J Hum Nutr Diet. 2026 Feb;39(1):e70188. doi: 10.1111/jhn.70188.
ABSTRACT
BACKGROUND: Intermittent carbohydrate restriction (ICARB) presents a promising alternative to intermittent energy restriction for improving metabolic health; however, its practicality in real-world settings remains underexplored. The objective of this study was to evaluate the feasibility, adherence, and acceptability of a 4-week ICARB protocol in free-living adults without prescribed energy restriction.

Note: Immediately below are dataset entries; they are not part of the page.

(** The level override of the Python class.  A Dilithium manager of any
    level, asked for a key pair of level [l], generates one of [l] (or raises
    [InvalidSecurityLevel l]); it stores and loads that pair, and signs and
    verifies with it.  But the JWK it writes for the public key names the level of
    the manager, not the level of the key. *)
Theorem py_level_override `{!CryptoLaws} `{!KeyGenLaws} (dir name : bytes) (l0 l : Z) (rng : entropy)
    (fs fs0 : FileSystem) (p : PyDilithiumKeyManager) :
  let d := foldl walk_one (path_start fs dir) (components dir) in
  PyDilithium_new dir l0 fs = (p, fs0) ->
  no_file_on fs (path_start fs dir) (components dir) = true ->
  plain name -> d ++ [name ++ b! ".public"] ∉ dirs fs0 -> d ++ [name ++ b! ".private"] ∉ dirs fs0 ->
  match py_dilithium_generate p (Some l) rng fs0 with
  | (Err e, _) => e = KmError (InvalidSecurityLevel l) /\ l ∉ [2; 3; 5]
  | (Ok (pk, sk), fs1) => l ∈ [2; 3; 5] /\ dil_keypair l pk sk /\ fs1 = fs0 /\
      exists fs2 fs3, py_store_public_key p name pk fs1 = (Ok tt, fs2) /\
        py_store_private_key p name sk fs2 = (Ok tt, fs3) /\
        py_get_public_key p name fs3 = Ok pk /\ py_get_private_key p name fs3 = Ok sk /\
        (forall msg, exists s, py_dilithium_sign p sk msg = Ok s /\ py_dilithium_verify p pk msg s = Ok true) /\
        py_get_jose_format p pk !! (b! "alg") = Some (b! "CRYDI" ++ fmt_Z l0)
  end.
Proof.
  intros d [= <- <-] Hfree Hn Hp1 Hp2. unfold py_dilithium_generate. cbn [default from_option Datatypes.id pd_inner dkeys_dir DilithiumKeyManager_new].
  rewrite dilithium_generate. cbn [dsecurity_level]. case_decide as Hl; [|done].
  pose proof (dil_generate_ok l rng Hl) as Hk. destruct (dil_generate l rng) as [pk sk]. cbn [fst snd map_err] in *.
  split; [done|]. split; [done|]. split; [by apply create_dir_all_again|].
  destruct (loaded_keys (FB := dilithium_backed) (mkDilithiumKM dir l0) (create_dir_all (create_dir_all fs dir) dir) name pk sk d Hn)
    as (fs2 & fs3 & E1 & E2 & Hp & Hs).
  - rewrite create_dir_all_again by done. by apply create_dir_all_dir.
  - by rewrite create_dir_all_again.
  - by rewrite create_dir_all_again.
  - exists fs2, fs3. cbn [py_store_public_key py_store_private_key py_get_public_key py_get_private_key py_dilithium_km pd_inner].
    rewrite E1, Hp, Hs. unfold raise_km. rewrite E2. split_and!; try done.
    intros msg. destruct (dilithium_roundtrip l pk sk msg Hk) as [Es Ev].
    eexists. unfold py_dilithium_sign, py_dilithium_verify, dilithium_km_sign, dilithium_km_verify.
    rewrite Es. split; [done|]. cbn [pd_inner]. by rewrite Ev.
Qed.

End py_keys.

(** ** Properties of the server class *)

(** Times in order, from [t], and the last of them. *)
Fixpoint nondecreasing (t : Z) (ts : list Z) : Prop :=
  match ts with [] => True | t' :: ts => t <= t' /\ nondecreasing t' ts end.
Definition last_time (t : Z) (ts : list Z) : Z := foldl (fun _ t => t) t ts.

Section py_server_spec.
Context `{US : UnstableSort} `{HO : HashOrder} `{HA : Hashes} `{HAL : !HashLaws} `{NA : NetAddr}.
Context `{CP : CryptoPrims} `{CL : !CryptoLaws} `{DL : DocLib} `{DLL : !DocLaws} {io_error : Type}.
Context `{JM : JsonMap} `{SJ : SerdeJson} `{HX : HexCodec}.
Context {C : Type} `{MC : Moka C}.
Local Abbreviation Hd := (DIDSignatureVerifierHandler io_error).
Context {R : Type} `{NW : !Net R ForgetfulStorage Hd C} `{NS : !NetSafe R}.

(** The invariant of a Python server: the node's, that of its tasks, and that
    both agree on whether it listens. *)
Record py_inv (h : Hd) (t : Z) (s : PyServer R) : Prop := {
  py_server : server_inv h t (inner s);
  py_tasks : Lifecycle.tasks_inv (tasks s);
  py_listening : Lifecycle.protocol (tasks s) = listening (inner s);
  py_node : wf_node (snode (inner s));
  py_ksize : (0 < sksize (inner s))%nat
}.

(** The type each method documents for what it returns or raises. *)
Definition py_typed (h : Hd) (m : PyMethod) (r : result PyValue PyErr) : Prop :=
  match m, r with
  | PListen _ _ _ _, Ok PyNone => True
  | PListen _ _ _ _, Err ListenFailed => True
  | (PBootstrap _ | PBootstrappableNeighbors), Ok (PyPeers _) => True
  | PGet _, Ok PyNone => True
  | PGet _, Ok (PyBytes v) => authentic h v
  | (PSet _ _ | PUpdate _ _ _ | PDelete _ _ _), Ok (PyNone | PyBool _) => True
  | (PStop | PSaveState _ | PSaveStateRegularly _ _), Ok PyNone => True
  | _, _ => False
  end.

Lemma py_inv_inner h t s i :
  py_inv h t s -> server_inv h t i -> same_params (inner s) i -> py_inv h t (set_inner s i).
Proof.
  intros [_ Ht Hl Hn Hk] Hi Hp. apply same_params_fields in Hp as (En & El & Ek & _).
  split; simpl; [done|done|congruence|by rewrite En|by rewrite Ek].
Qed.

Lemma py_inv_later h t t' s : t <= t' -> py_inv h t s -> py_inv h t' s.
Proof. intros Hle []. split; try done. by eapply run_inv_later. Qed.

Lemma stop_keeps h t (s : Server R) : server_inv h t s -> wf_node (snode s) -> server_inv h t (snd (stop t s)).
Proof.
  intros Hi Hn. unfold stop. destruct (negb (listening s)); [done|].
  destruct (neighbors_of_spec h t t (snode s) s Hi Hn) as [Hi1 _]. by destruct (neighbors_of _ _ _).
Qed.

Lemma bootstrappable_keeps h t (s : Server R) :
  server_inv h t s -> wf_node (snode s) -> server_inv h t (snd (bootstrappable_neighbors t s)).
Proof.
  intros Hi Hn. unfold bootstrappable_neighbors. destruct (negb (listening s)); [done|].
  destruct (neighbors_of_spec h t t (snode s) s Hi Hn) as [Hi1 _]. by destruct (neighbors_of _ _ _).
Qed.

Lemma save_state_server t fname (s : Server R) fs :
  fst (save_state t fname s fs) = snd (bootstrappable_neighbors t s).
Proof. unfold save_state. by destruct (bootstrappable_neighbors t s) as [[|] ?]. Qed.

(** An operation of the server behind the lock, and its converted result. *)
Lemma py_wrapped {A} h t m s (op : option (A * Server R)) (conv : A -> PyValue) :
  py_inv h t s -> is_Some op ->
  (forall x i, op = Some (x, i) -> server_inv h t i /\ same_params (inner s) i /\ py_typed h m (Ok (conv x))) ->
  exists r s', ('(x, i) ← op; Some (Ok (conv x), set_inner s i)) = Some (r, s') /\ py_inv h t s' /\ py_typed h m r.
Proof.
  intros Hi [[x i] Eo] Hop. destruct (Hop x i Eo) as (H1 & H2 & H3). rewrite Eo.
  eexists _, _. split; [done|]. split; [by apply py_inv_inner|done].
Qed.

Lemma py_listen_ok h t n b port host s :
  py_inv h t s ->
  exists r s', py_call CRAWL_FUEL t (PListen n b port host) s = Some (r, s') /\ py_inv h t s' /\
    py_typed h (PListen n b port host) r.
Proof.
  intros [Hsv Htk Hl Hn Hk]. cbn [py_call]. unfold py_listen.
  pose proof (Lifecycle.listen_ok n b port host (tasks s) Htk) as [[Hti _] _].
  pose proof (Lifecycle.listen_protocol n b port host (tasks s)) as Hp.
  destruct (Lifecycle.listen n b port host (tasks s)) as [[u|u] ts]; cbn [fst snd] in *;
    do 2 eexists; (split; [done|]); (split; [|done]); split; simpl; try done; [by apply listen_inv|congruence].
Qed.

Lemma py_call_ok h t m s :
  py_inv h t s ->
  exists r s', py_call CRAWL_FUEL t m s = Some (r, s') /\ py_inv h t s' /\ py_typed h m r.
Proof.
  intros Hi. pose proof Hi as [Hsv Htk Hl Hn Hk].
  destruct m as [n b port host|addrs|key|key v|key v auth|key auth msg| | |fname|fname q]; [by apply py_listen_ok|..].
  - apply py_wrapped; [done|by apply (bootstrap_returns h)|]. intros ns i E.
    pose proof (bootstrap_spec h CRAWL_FUEL t addrs (inner s) Hsv) as Hs. rewrite E in Hs.
    split; [apply Hs|]. split; [by eapply bootstrap_params|done].
  - apply py_wrapped; [done|by apply (server_get_returns h)|]. intros v i E.
    pose proof (server_get_spec h CRAWL_FUEL t key (inner s) Hsv) as Hs. rewrite E in Hs. destruct Hs as (Hs & _ & Ha).
    split; [done|]. split; [by eapply server_get_params|]. destruct v; [by apply Ha|done].
  - apply py_wrapped; [done|by apply (server_set_returns h)|]. intros r i E.
    pose proof (server_set_spec h CRAWL_FUEL t key v (inner s) Hsv) as Hs. rewrite E in Hs.
    split; [apply Hs|]. split; [by eapply server_set_params|by destruct r].
  - apply py_wrapped; [done|by apply (server_update_returns h)|]. intros r i E.
    pose proof (server_update_spec h CRAWL_FUEL t key v auth (inner s) Hsv) as Hs. rewrite E in Hs.
    split; [apply Hs|]. split; [by eapply server_update_params|by destruct r].
  - apply py_wrapped; [done|by apply (server_delete_returns h)|]. intros r i E.
    pose proof (server_delete_spec h CRAWL_FUEL t key auth msg (inner s) Hsv) as Hs. rewrite E in Hs.
    split; [apply Hs|]. split; [by eapply server_delete_params|by destruct r].
  - cbn [py_call]. unfold py_stop. pose proof (stop_keeps h t (inner s) Hsv Hn) as Hs. pose proof (stop_params t (inner s)) as Hp.
    destruct (stop t (inner s)) as [ls i]. cbn [snd] in *. do 2 eexists. split; [done|]. split; [|done].
    destruct (py_inv_inner h t s i Hi Hs Hp). split; cbn [inner tasks set_inner] in *; try done;
      [by apply Lifecycle.extends_stop|by rewrite Lifecycle.stop_protocol].
  - cbn [py_call]. unfold py_bootstrappable_neighbors. pose proof (bootstrappable_keeps h t (inner s) Hsv Hn) as Hs.
    pose proof (bootstrappable_params t (inner s)) as Hp. destruct (bootstrappable_neighbors t (inner s)) as [ls i].
    do 2 eexists. split; [done|]. split; [by apply py_inv_inner|done].
  - cbn [py_call]. unfold py_save_state. pose proof (bootstrappable_keeps h t (inner s) Hsv Hn) as Hs.
    pose proof (bootstrappable_params t (inner s)) as Hp.
    pose proof (save_state_server t fname (inner s) (disk s)) as Ef. destruct (save_state _ _ _ _) as [i fs].
    cbn [fst] in Ef. subst i. do 2 eexists. split; [done|]. split; [|done].
    by destruct (py_inv_inner h t s _ Hi Hs Hp).
  - cbn [py_call]. do 2 eexists. split; [done|]. split; [|done]. split; simpl; try done.
    + exact (proj1 (Lifecycle.extends_op (tasks s) (Lifecycle.SaveRegularly fname q) Htk)).
    + rewrite <- Hl. unfold Lifecycle.save_state_regularly. by destruct (Lifecycle.protocol (tasks s)) eqn:E.
Qed.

METHODS: Healthy adults aged 19-65 years with a BMI of 19-39 kg/m² who were weight-stable, not following a restrictive diet, and free from diagnosed medical conditions were recruited. Exclusion criteria included high physical activity ( > 3 sessions/week), use of weight-altering medications, pregnancy or breastfeeding, and indicators of disordered eating or poor sleep quality. Participants followed a 4-week ICARB protocol, limiting carbohydrate intake to ≤ 50 g on two non-consecutive days per week while maintaining unrestricted intake on the remaining days. Participant perceptions were evaluated through qualitative exit interviews whilst changes in dietary intake, body weight, adiposity, resting energy expenditure (REE), and fasted respiratory quotient (RQ) were also measured.

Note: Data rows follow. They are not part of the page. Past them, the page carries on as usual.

(** C33: the resilience test accuses only a node that accepted a forgery.  Against
    nodes that say they stored a value only when it is authentic (the nodes of a
    cluster do, whatever messages are lost), however long the operations take and
    for any timing of the calls: the attacker's program ends.  It panics exactly
    when its socket cannot be bound, or when the routing table of its node is empty
    in the state in which it has joined.  Otherwise its counts add up to the records
    sent, and it exits with a failure, without the machine-readable line, only if one
    of its forged records is authentic, that is, if a signature with a flipped byte
    verifies or has the hash of one that does. *)
Theorem attacker_outcomes `{!HonestNet R} (env : bytes -> option bytes) (read_file : bytes -> result bytes io_error) (now : Z)
    (random : bytes) (place : KademliaProtocol ForgetfulStorage Hd C -> R) (bind_ok : bool) (draw : nat -> Draw) :
  h = mkDIDHandler (b! "issuer.bin") read_file ->
  (forall p, rproto (place p) = p /\ net_ok h now (place p)) ->
  (forall i, dil_keypair 2 (d_dpk (draw i)) (d_dsk (draw i))) ->
  let c := attack_config env in
  exists res joined, attacker_run CRAWL_FUEL lasts idle timing wall pick cut env read_file now random place bind_ok draw = Some res /\
    attack_join CRAWL_FUEL lasts idle env read_file now random place = Some joined /\
    (res = NoSocket <-> bind_ok = false) /\
    (res = NoPeer <-> bind_ok = true /\ all_nodes (router (rproto (running (body joined)))) = []) /\
    res <> RecordPanic /\ res <> ReportPanic /\
    forall rep st, res = Attacked rep st -> inv st /\ now + 6500000000 <= clock st /\ report_good draw c rep.
Proof.
  intros Hh Hp Hk c. destruct (attack_join_ok env read_file now random place Hh Hp) as (st1 & Ej & Hi2 & Hc1).
  unfold attacker_run. cbv zeta. fold c. destruct bind_ok; cbn [negb].
  2:{ exists NoSocket, st1. split_and!; (done || naive_solver). }
  rewrite Ej. cbn [mbind option_bind]. pose proof (no_neighbors (clock st1) (body st1) Hi2) as Hempty.
  set (src := source_node (rproto (running (body st1)))) in *.
  assert (wf_node src) as Hsrc.
  { destruct (pi_wf _ _ (proj1 Hi2)) as [Ht Hl _ _]. cbn [snd] in Hl. unfold src. rewrite <- Hl. apply Ht. }
  destruct (neighbors_of_spec h (clock st1) (clock st1) src (body st1) Hi2 Hsrc) as [Hi3 Hns].
  destruct (neighbors_of (clock st1) src (body st1)) as [ns s2] eqn:En. cbn [fst snd] in *.
  destruct ns as [|victim ns].
  { exists NoPeer, st1. split_and!; (done || naive_solver). }
  apply Forall_cons in Hns as [Hv _].
  destruct (attack_pools draw c Hk) as (valid & invalid & Ev & Ei). rewrite Ev, Ei.
  destruct (attack_phases_ok c draw victim valid invalid (mkTimed (clock st1) (ops st1) (slept st1) s2) Hk Hv Hi3 Ev Ei)
    as (rep & st & -> & Hi & Hc & Hgood). cbn [clock] in Hc. unfold from_secs in Hc1.
  exists (Attacked rep st), st1. split_and!; try done.
  - split; [done|]. intros [_ Hnil]. by apply Hempty in Hnil.
  - intros ? ? [= <- <-]. split_and!; [done|lia|done].
Qed.

End resilience_spec.

(** [miss_rate < 0.05] is exact where it changes: for up to 500 reads the largest
    number of misses below a twentieth passes, and the next number does not. *)
Definition boundary_ok (n : Z) : bool :=
  let m := (n + 19) / 20 in
  retrieval_reliable (Z.to_nat (n - (m - 1))) (Z.to_nat (m - 1)) && negb (retrieval_reliable (Z.to_nat (n - m)) (Z.to_nat m)).

Lemma boundaries_checked : all_from boundary_ok MAX_SAMPLES 1 = true.
Proof. vm_compute. reflexivity. Qed.

Theorem miss_rate_boundary (n : Z) :
  1 <= n <= Z.of_nat MAX_SAMPLES ->
  let m := (n + 19) / 20 in
  20 * (m - 1) < n <= 20 * m /\
  retrieval_reliable (Z.to_nat (n - (m - 1))) (Z.to_nat (m - 1)) = true /\
  retrieval_reliable (Z.to_nat (n - m)) (Z.to_nat m) = false.
Proof.
  intros Hn m. pose proof (all_from_spec boundary_ok MAX_SAMPLES 1 n boundaries_checked ltac:(lia)) as H.
  unfold boundary_ok in H. fold m in H. rewrite andb_true_iff, negb_true_iff in H. split; [|done].
  unfold m. pose proof (Z.div_mod (n + 19) 20 ltac:(lia)). pose proof (Z.mod_pos_bound (n + 19) 20 ltac:(lia)). lia.
Qed.

(** ** A run of the test *)

#[local] Existing Instances toy_prims toy_laws btree_map tree_json toy_base64 toy_base64_laws demo_hashes demo_hash_laws plain_addr.
#[local] Existing Instance tree_json_laws.

Local Abbreviation toy_seat := (Seat ForgetfulStorage (DIDSignatureVerifierHandler unit) SimpleCache).

Definition no_issuer_key (_ : bytes) : result bytes unit := Err tt.

(** The victim, listening at the default address, and the attacker's place. *)
Definition toy_victim : KademliaProtocol ForgetfulStorage (DIDSignatureVerifierHandler unit) SimpleCache :=
  let server : Server toy_seat :=
    Server_new 0 (mkDIDHandler (b! "issuer.bin") no_issuer_key) 20 3 None [x01] (server_storage None) false
      (fun p => mkSeat p ("172.21.0.10"%string, 5678) ∅ (fun _ => Delivered) 0) in
  own (running (listen 0 server)).

Definition toy_place (fate : nat -> Fate) (p : KademliaProtocol ForgetfulStorage (DIDSignatureVerifierHandler unit) SimpleCache)
  : toy_seat := mkSeat p ("172.21.0.11"%string, 5679) {[ ("172.21.0.10"%string, 5678) := toy_victim ]} fate 0.

(** While the program waits the node runs the tasks it has spawned. *)
Fixpoint work_off (n : nat) (t : Z) (s : Server toy_seat) : Server toy_seat :=
  match n with
  | O => s
  | S n =>
      match spawned (own (running s)) with
      | [] => s
      | task :: _ =>
          match run_task_in t task (set_own (running s) (unspawn 0 (own (running s)))) with
          | Some r => work_off n t (set_running s r)
          | None => s
          end
      end
  end.

Definition toy_env (name : bytes) : option bytes := if decide (name = b! "POOL_SIZE") then Some (b! "1") else None.

(** Distinct identities of one key pair. *)
Definition toy_draws (i : nat) : Draw := mkDraw toy_pk toy_sk toy_pk (b! "uuid-" ++ be_bytes 1 (65 + Z.of_nat i)).

(** With no message lost the valid record is stored and read back, and the ten
    forged ones are refused. *)
Example attacker_example :
  match attacker_run 5 (fun _ => 1000%N) (work_off 6) (fun _ _ => InTime 1000000) (fun _ => 1000000000) (fun _ n _ => n) (fun _ _ s => s)
          toy_env no_issuer_key 0 [x02] (toy_place (fun _ => Delivered)) true toy_draws with
  | Some (Attacked rep _) =>
      let r := counts rep in
      (accepted (phase1 r), rejected (phase1 r), accepted (phase2 r), rejected (phase2 r), hits (phase3 r), misses (phase3 r))
        = (1, 0, 0, 10, 1, 0)%nat /\
      exit_failure r = false /\ reliable rep = true
  | _ => False
  end.
Proof. vm_compute. split_and!; reflexivity. Qed.

Lemma toy_victim_inv : proto_inv (mkDIDHandler (b! "issuer.bin") no_issuer_key) (0, toy_victim).
Proof.
  pose (place p := mkSeat p ("172.21.0.10"%string, 5678) ∅ (fun _ => Delivered) 0 : toy_seat).
  refine (proj1 (listen_new_inv (mkDIDHandler (b! "issuer.bin") no_issuer_key) 0 20 3 None [x01] false place _ _ _));
    [lia|done|].
  intros p. split; [done|]. intros a q Hq. cbn [place others] in Hq. by rewrite lookup_empty in Hq.
Qed.

(** Every second answer is lost and every third call is late. *)
Definition toy_fate (n : nat) : Fate := if Nat.even n then Delivered else ResponseLost.
Definition toy_timing (_ i : nat) : Timing := if Nat.eqb (i mod 3) 2 then Late 4500 else InTime 7.

Lemma attacker_outcomes_witness :
  exists res (joined : Timed (Server toy_seat)), attacker_run CRAWL_FUEL (fun _ => 5000000000%N) (fun _ s => s) toy_timing (fun _ => 1000000000) (fun _ n _ => n) (fun _ _ s => s)
                toy_env no_issuer_key 0 [x02] (toy_place toy_fate) true toy_draws = Some res /\
    (res = NoPeer <-> true = true /\ all_nodes (router (rproto (running (body joined)))) = []).
Proof.
  destruct (attacker_outcomes (R := toy_seat) (fun _ => 5000000000%N) (fun _ s => s) toy_timing (fun _ => 1000000000) (fun _ n _ => n) (fun _ _ s => s)
    (mkDIDHandler (b! "issuer.bin") no_issuer_key)) with (env := toy_env) (read_file := no_issuer_key) (now := 0)
    (random := [x02]) (place := toy_place toy_fate) (bind_ok := true) (draw := toy_draws) as (res & joined & E & _ & _ & Hn & _).
  - intros t t' s. apply run_inv_later.
  - done.
  - intros ph. lia.
  - apply cluster_honest.
  - reflexivity.
  - intros p. split; [done|]. intros a q Hq. cbn [toy_place others] in Hq. apply lookup_singleton_Some in Hq as [_ <-]. apply toy_victim_inv.
  - intros i. exact toy_keypair.
  - exists res, joined. split; [exact E|exact Hn].
Defined.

RESULTS: A total of 37 participants were enrolled, with 34 completing the study (16 male; mean age 22.3 ± 5.4 years; 10 with BMI ≥ 25 kg/m2). On low-carbohydrate days, 24 of 28 participants achieved the ≤ 50 g/day target at both weeks 1 and 4, with mean carbohydrate reduction of 128.7 ± 90.4 g/day in Week 1 and 136.9 ± 101.8 g/day in Week 4 (both p < 0.0001) compared with non-restricted days, reflecting strong adherence to the regimen. Participants who were overweight showed significant reductions in body weight ( — 1.1 ± 1.4 kg; p = 0.04) and fat mass ( — 0.95 ± 1.0 kg; p = 0.02), while no group-level changes were observed. Notably, most participants expressed a willingness to maintain the diet beyond the study period, with suggested durations spanning from an additional 2 weeks to indefinitely. Exit interviews highlighted perceived benefits, including improved dietary awareness, energy, and mood, alongside challenges such as identifying foods that met the carbohydrate criteria, navigating social eating occasions and limited food choices when dining out. Participants also described adaptation strategies, including meal planning and forming consistent routines.
CONCLUSION: The ICARB protocol was feasible and acceptable over 4 weeks under free-living conditions. These findings support its short-term practicality and adherence potential, warranting longer-term and controlled studies to assess metabolic and behavioural outcomes.
CLINICAL TRIALS: gov. (NCT07056465).